The amount of work to make what can be relatively straightforward updates to the site can quickly become huge, possibly even as much work as the updates themselves.
The Crafty Solution:
I can't remember when this was implemented, but as of version 2.8 (or 2.7?), when switching themes, it will actually show you a preview of the theme you clicked on, with the option to activate that theme. It didn't occur to me when I first saw it, but this means that there is some parameter you can add to the query string to render your site with any theme you want, without actually activating that theme.
You can see what I mean if you look at the URL in the status bar when you mouseover the screenshots of the default theme.

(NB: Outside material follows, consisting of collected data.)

(** The vocabulary that [process_data] builds from a corpus file: every
    sequence over the inventory encodes to indices below its length, and
    the inventory holds the boundary markers and every phone of the
    file. *)
Lemma corpus_vocabulary (g g' : rng) (train_file : list string) (dev : bool)
    (training_split : Z) (p : processed) :
  process_data set_order g (get_corpus_data train_file) dev training_split = (Ok p, g') →
  NoDup (inventory p)
  ∧ phone2ix p = build_phone2ix (inventory p)
  ∧ (∀ sequence, (∀ s, s ∈ sequence → s ∈ inventory p) →
       ∃ row, encode (phone2ix p) sequence = Ok row
              ∧ Forall (λ ix, ix < length (inventory p)) row)
  ∧ (∀ s ix, phone2ix p !! s = Some ix → s ∈ inventory p)
  ∧ "<s>" ∈ inventory p ∧ "<e>" ∈ inventory p
  ∧ (∀ line phone, line ∈ train_file → phone ∈ split_spaces (rstrip line) →
                   phone ∈ inventory p).
Proof.
  intros Hp. pose proof Hp as Hne.
  apply (process_data_inv set_order set_order_NoDup set_order_elem) in Hne
    as (_ & _ & _ & _ & _ & _ & _ & Htr & _ & _).
  apply process_data_rows in Hp
    as (m & as_ixs & Hrows & Hnd & Hpad & Hd & _ & Hinv & _ & Htrain & _ & _).
  assert (train_file ≠ []) as Hfile.
  { intros ->. destruct (training_data p) as [|row rows]; [done|].
    assert (row ∈ as_ixs) as Hrow by (apply Htrain; left).
    simpl in Hrows. apply Forall2_nil_inv_l in Hrows. subst.
    by apply elem_of_nil in Hrow. }
  split_and!; try done.
  - intros sequence Hseq.
    destruct (encode_total (phone2ix p) sequence) as [row Hrow].
    { intros s [ix Hix]%Hseq%list_elem_of_lookup. exists ix. rewrite Hd.
      by apply phone2ix_lookup. }
    exists row. split; [done|]. rewrite Hd in Hrow. by eapply encode_bound.
  - intros s ix Hs. rewrite Hd in Hs. apply phone2ix_lookup_inv in Hs; [|done].
    by eapply list_elem_of_lookup_2.
  - destruct train_file as [|l0 file]; [done|]. apply Hinv. right.
    exists (["<s>"] ++ split_spaces (rstrip l0) ++ ["<e>"]).
    split; [left | set_solver].
  - destruct train_file as [|l0 file]; [done|]. apply Hinv. right.
    exists (["<s>"] ++ split_spaces (rstrip l0) ++ ["<e>"]).
    split; [left | set_solver].
  - intros line phone Hline Hphone. apply Hinv. right.
    exists (["<s>"] ++ split_spaces (rstrip line) ++ ["<e>"]). split; [|set_solver].
    unfold get_corpus_data. apply list_elem_of_fmap. by exists line.
Qed.

End CorpusFacts.

Section ScorerFacts.
Context {F : Type} `{Scalar F}.

(** The records of the scorer, line by line. *)
Lemma get_probs_records (h : gmap loc (tensor F)) (input_file : list string)
    (model : Emb_RNNLM) (d : gmap string nat) (out : list (string * F)) :
  get_probs h input_file model d = Ok out ↔
  Forall2 (λ line rec,
             ∃ row, encode d (["<s>"] ++ split_spaces (rstrip line) ++ ["<e>"]) = Ok row
                    ∧ rec.1 = remove_spaces (rstrip line)
                    ∧ compute_perplexity h [row] model 64 = Ok rec.2)
    input_file out.
Proof.
  unfold get_probs. rewrite rbind_Ok. split.
  - intros (words & Hwords & Hout). apply rmapM_Ok in Hwords, Hout.
    revert out Hout. induction Hwords as [|line [s row] file words Hread _ IH];
      intros out Hout.
    + apply Forall2_nil_inv_l in Hout as ->. constructor.
    + apply Forall2_cons_inv_l in Hout as ([s' v] & out' & Hrec & Hout & ->).
      constructor; [|by apply IH].
      unfold read_word in Hread. apply rbind_Ok in Hread as (row' & Henc & [= <- <-]).
      apply rbind_Ok in Hrec as (v' & Hv & [= <- <-]).
      by exists row'.
  - intros Hrecs.
    exists (map (λ line_rec : string * (string * F),
                   (line_rec.2.1,
                    match encode d (["<s>"] ++ split_spaces (rstrip line_rec.1) ++ ["<e>"])
                    with Ok row => row | Raise _ => [] end))
              (zip input_file out)).
    induction Hrecs as [|line [s v] file out (row & Henc & Hs & Hv) _ [IH1 IH2]];
      [done|].
    simpl in *. unfold read_word at 1. simpl. rewrite Henc. simpl.
    rewrite IH1. simpl. rewrite Hv. simpl. rewrite IH2. simpl. by subst.
Qed.

(** The scorer returns when every line encodes to indices the model
    has. *)
Lemma get_probs_total (h : gmap loc (tensor F)) (input_file : list string)
    (model : Emb_RNNLM) (d : gmap string nat) :
  well_formed h model →
  (∀ line, line ∈ input_file →
     ∃ row, encode d (["<s>"] ++ split_spaces (rstrip line) ++ ["<e>"]) = Ok row
            ∧ Forall (λ ix, ix < vocab_size model) row) →
  ∃ out, get_probs h input_file model d = Ok out ∧ length out = length input_file.
Proof.
  intros Hwf Hlines.
  assert (∃ out, Forall2 (λ line rec,
             ∃ row, encode d (["<s>"] ++ split_spaces (rstrip line) ++ ["<e>"]) = Ok row
                    ∧ rec.1 = remove_spaces (rstrip line)
                    ∧ compute_perplexity h [row] model 64 = Ok rec.2)
            input_file out) as [out Hout].
  { induction input_file as [|line file IH]; [by exists []|].
    destruct (Hlines line) as (row & Hrow & Hb); [left|].
    destruct IH as [out Hout]; [intros l Hl; apply Hlines; by right|].
    destruct (compute_perplexity_total h model [row] 64 Hwf) as [v Hv];
      [by constructor | | lia | done |].
    { constructor; [|done]. apply encode_length in Hrow. intros ->. done. }
    exists ((remove_spaces (rstrip line), v) :: out). constructor; [|done].
    by exists row. }
  exists out. split; [by apply get_probs_records|].
  symmetry. by eapply Forall2_length.
Qed.
End ScorerFacts.

Section CorpusModel.
Context {F : Type} `{Scalar F}.
Variable set_order : list string → list string.
Hypothesis set_order_NoDup : ∀ l, NoDup (set_order l).
Hypothesis set_order_elem : ∀ l x, x ∈ set_order l ↔ x ∈ l.
Variable init_value : loc → nat → nat → F.

(** X9.  The data that [process_data] returns for a corpus with a
    sequence that is not empty fits a model built for its inventory:
    every index in the training and dev tensors is below
    [len(inventory)] and no row is empty, so a model constructed with
    [inv_size = len(inventory)] runs its forward pass on every batch of
    their rows (scores of shape [B x T x len(inventory)], no index out of
    range) and [compute_perplexity] returns on both tensors for every
    positive batch size. *)
Theorem model_embeds_corpus (g g' : rng) (corpus : list (list string)) (dev : bool)
    (training_split : Z) (p : processed) (params : hyper) (w w' : world F)
    (net : Emb_RNNLM) :
  process_data set_order g corpus dev training_split = (Ok p, g') →
  (∃ sequence, sequence ∈ corpus ∧ sequence ≠ []) →
  inv_size params = length (inventory p) →
  Emb_RNNLM_init init_value params w = (Ok net, w') →
  Forall (Forall (λ ix, ix < length (inventory p))) (training_data p ++ dev_data p)
  ∧ Forall (λ row, row ≠ []) (training_data p ++ dev_data p)
  ∧ (∀ batch, batch ≠ [] → batch ⊆ training_data p ++ dev_data p →
       ∃ out, forward (heap w') net batch = Ok out
              ∧ Forall2 (λ row scores,
                           length scores = length row
                           ∧ Forall (λ s, length s = length (inventory p)) scores)
                  batch out)
  ∧ (∀ bsz, 0 < bsz →
       (∃ v, compute_perplexity (heap w') (training_data p) net bsz = Ok v)
       ∧ (∃ v, compute_perplexity (heap w') (dev_data p) net bsz = Ok v)).
Proof.
  intros Hp Hword Hsize [Hwf Hv]%built_model_well_formed.
  pose proof (process_data_rows_nonempty set_order set_order_NoDup set_order_elem
                g g' corpus dev training_split p Hp Hword) as Hrows.
  pose proof Hp as Hne.
  apply (process_data_inv set_order set_order_NoDup set_order_elem) in Hne
    as (_ & _ & _ & _ & _ & _ & _ & Htr & Hdv & _).
  apply (process_data_rows set_order set_order_NoDup set_order_elem) in Hp
    as (m & as_ixs & _ & _ & _ & _ & _ & _ & Hbound & Htrain & Hdev & _).
  rewrite Hsize in Hv. rewrite <- Hv in *.
  assert (Forall (Forall (λ ix, ix < vocab_size net)) (training_data p ++ dev_data p))
    as Hall.
  { rewrite Forall_forall in Hbound. apply Forall_forall. intros row Hrow.
    apply Hbound. apply elem_of_app in Hrow as [Hrow|Hrow]; auto. }
  split_and!; [done | done | |].
  - intros batch _ Hsub. apply forward_total; [done | |].
    + rewrite Forall_forall in Hall. apply Forall_forall. intros row Hrow. auto.
    + rewrite Forall_forall in Hrows. apply Forall_forall. intros row Hrow. auto.
  - intros bsz Hb. apply Forall_app in Hall as [Ht Hd].
    apply Forall_app in Hrows as [Hrt Hrd].
    split; by apply compute_perplexity_total.
Qed.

The URL looks like:
http://your_domain.com/?preview=1&template=default&stylesheet=default&TB_iframe=true
You can just discard the &TB_iframe=true, that just tells WordPress to open the theme preview in the lightbox. Take what's left and open it up in a new tab. Now you're viewing your site, with the default theme, but it isn't activated. FTP into your server, go to the themes directory, and duplicate your custom theme's folder. Rename it to something like theme_name2. Then change the the URL in the tab to:
http://your_domain.com/?preview=1&template=theme_name2&stylesheet=theme_name2
Now you have a copy of your theme that you can make changes to, but no one else can see them. You can even click around in your site without losing the theme, because WordPress automatically appends the query string to all links, rather than overwriting it. Nifty, eh?